ABOUT THIS EXERCISE — All lines with the word "prec" are to be found and copied from the listing.
● ● ● ● ●
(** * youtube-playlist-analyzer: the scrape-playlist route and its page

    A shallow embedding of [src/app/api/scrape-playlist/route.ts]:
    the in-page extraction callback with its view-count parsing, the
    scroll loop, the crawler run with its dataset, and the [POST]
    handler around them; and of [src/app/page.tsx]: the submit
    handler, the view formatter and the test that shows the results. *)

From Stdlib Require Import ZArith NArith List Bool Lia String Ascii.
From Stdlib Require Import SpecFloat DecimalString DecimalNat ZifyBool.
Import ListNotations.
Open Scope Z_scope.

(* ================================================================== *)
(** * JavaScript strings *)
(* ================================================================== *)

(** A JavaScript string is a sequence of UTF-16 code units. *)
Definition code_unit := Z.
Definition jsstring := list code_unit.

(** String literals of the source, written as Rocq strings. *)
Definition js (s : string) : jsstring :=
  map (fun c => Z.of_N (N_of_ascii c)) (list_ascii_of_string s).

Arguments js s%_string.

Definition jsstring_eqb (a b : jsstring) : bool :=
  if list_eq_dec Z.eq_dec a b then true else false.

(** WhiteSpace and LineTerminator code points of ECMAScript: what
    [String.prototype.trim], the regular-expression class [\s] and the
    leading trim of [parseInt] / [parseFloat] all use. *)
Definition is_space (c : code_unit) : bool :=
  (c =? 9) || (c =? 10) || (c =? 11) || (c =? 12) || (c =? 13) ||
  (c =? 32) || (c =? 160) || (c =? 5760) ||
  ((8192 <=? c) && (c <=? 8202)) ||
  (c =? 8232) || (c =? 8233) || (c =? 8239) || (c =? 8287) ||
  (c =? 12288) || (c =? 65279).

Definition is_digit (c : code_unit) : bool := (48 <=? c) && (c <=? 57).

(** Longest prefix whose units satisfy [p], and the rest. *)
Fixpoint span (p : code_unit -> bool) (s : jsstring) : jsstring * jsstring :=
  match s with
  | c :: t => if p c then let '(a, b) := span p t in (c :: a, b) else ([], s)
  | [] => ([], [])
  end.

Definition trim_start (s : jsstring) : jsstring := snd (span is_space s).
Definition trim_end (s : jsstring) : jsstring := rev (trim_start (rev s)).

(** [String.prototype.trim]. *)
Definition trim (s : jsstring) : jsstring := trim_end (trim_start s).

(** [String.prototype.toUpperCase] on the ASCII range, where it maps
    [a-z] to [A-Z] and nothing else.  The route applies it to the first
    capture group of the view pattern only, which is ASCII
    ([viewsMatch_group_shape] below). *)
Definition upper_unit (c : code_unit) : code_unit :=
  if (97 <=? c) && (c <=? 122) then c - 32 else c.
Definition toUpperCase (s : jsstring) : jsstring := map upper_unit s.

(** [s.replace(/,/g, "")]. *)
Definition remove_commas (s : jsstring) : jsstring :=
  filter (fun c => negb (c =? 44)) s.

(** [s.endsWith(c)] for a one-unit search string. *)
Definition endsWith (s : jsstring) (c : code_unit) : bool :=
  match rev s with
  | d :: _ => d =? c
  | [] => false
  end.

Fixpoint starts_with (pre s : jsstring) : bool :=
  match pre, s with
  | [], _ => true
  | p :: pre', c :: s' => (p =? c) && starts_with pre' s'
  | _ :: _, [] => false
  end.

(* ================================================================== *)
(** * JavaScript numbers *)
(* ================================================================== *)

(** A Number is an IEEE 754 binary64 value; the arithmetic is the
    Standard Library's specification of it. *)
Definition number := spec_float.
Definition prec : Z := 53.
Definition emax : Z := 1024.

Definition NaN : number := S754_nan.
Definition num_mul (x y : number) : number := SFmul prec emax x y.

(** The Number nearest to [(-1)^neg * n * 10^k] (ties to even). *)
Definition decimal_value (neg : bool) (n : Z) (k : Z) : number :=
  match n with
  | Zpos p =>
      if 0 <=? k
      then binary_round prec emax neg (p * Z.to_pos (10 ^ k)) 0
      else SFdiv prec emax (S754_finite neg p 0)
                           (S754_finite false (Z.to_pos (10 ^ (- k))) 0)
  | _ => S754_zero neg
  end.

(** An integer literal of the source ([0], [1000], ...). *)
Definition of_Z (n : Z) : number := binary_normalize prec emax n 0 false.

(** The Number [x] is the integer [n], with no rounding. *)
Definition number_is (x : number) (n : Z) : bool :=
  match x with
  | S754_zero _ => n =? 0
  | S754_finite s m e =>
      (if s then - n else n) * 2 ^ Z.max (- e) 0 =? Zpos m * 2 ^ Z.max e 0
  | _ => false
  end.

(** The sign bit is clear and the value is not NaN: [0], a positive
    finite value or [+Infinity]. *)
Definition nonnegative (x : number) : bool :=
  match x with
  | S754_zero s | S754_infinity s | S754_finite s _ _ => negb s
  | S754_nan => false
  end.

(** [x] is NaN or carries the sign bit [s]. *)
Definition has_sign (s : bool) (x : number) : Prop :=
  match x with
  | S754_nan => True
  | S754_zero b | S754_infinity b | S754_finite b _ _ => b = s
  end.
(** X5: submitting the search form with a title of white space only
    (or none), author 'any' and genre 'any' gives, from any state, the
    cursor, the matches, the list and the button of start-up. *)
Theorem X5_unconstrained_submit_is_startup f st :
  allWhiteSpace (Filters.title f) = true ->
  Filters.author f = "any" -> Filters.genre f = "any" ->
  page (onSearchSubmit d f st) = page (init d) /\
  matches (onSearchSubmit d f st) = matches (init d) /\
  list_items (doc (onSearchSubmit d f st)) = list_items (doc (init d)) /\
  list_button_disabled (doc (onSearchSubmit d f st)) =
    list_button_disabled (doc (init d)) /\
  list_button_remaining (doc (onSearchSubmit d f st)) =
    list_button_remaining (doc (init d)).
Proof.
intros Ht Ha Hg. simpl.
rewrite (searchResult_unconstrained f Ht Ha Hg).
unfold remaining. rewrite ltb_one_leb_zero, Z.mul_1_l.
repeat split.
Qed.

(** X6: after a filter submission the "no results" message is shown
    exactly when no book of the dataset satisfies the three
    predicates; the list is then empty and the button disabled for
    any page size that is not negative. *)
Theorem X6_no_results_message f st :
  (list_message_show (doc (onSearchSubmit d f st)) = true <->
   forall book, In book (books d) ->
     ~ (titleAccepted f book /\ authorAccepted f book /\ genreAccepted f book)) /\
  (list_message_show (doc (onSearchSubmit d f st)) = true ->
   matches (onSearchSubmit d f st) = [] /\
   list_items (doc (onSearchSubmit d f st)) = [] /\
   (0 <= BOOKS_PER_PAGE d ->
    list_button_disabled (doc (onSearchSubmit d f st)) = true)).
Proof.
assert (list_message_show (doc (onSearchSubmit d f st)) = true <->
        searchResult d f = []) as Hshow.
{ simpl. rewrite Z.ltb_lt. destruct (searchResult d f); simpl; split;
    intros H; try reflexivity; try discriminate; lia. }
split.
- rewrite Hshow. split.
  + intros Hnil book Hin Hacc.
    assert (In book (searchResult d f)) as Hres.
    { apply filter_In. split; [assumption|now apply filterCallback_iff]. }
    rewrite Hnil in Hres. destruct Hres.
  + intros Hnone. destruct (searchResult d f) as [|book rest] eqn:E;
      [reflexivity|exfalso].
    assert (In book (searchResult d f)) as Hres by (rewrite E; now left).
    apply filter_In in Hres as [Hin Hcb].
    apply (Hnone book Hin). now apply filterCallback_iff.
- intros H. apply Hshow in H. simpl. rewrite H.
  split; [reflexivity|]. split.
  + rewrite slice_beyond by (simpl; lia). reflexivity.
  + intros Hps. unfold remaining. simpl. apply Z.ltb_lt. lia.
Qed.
● ● ● ● ●
EXPECTED ANSWER —
Definition prec : Z := 53.
Definition num_mul (x y : number) : number := SFmul prec emax x y.
      then binary_round prec emax neg (p * Z.to_pos (10 ^ k)) 0
      else SFdiv prec emax (S754_finite neg p 0)
Definition of_Z (n : Z) : number := binary_normalize prec emax n 0 false.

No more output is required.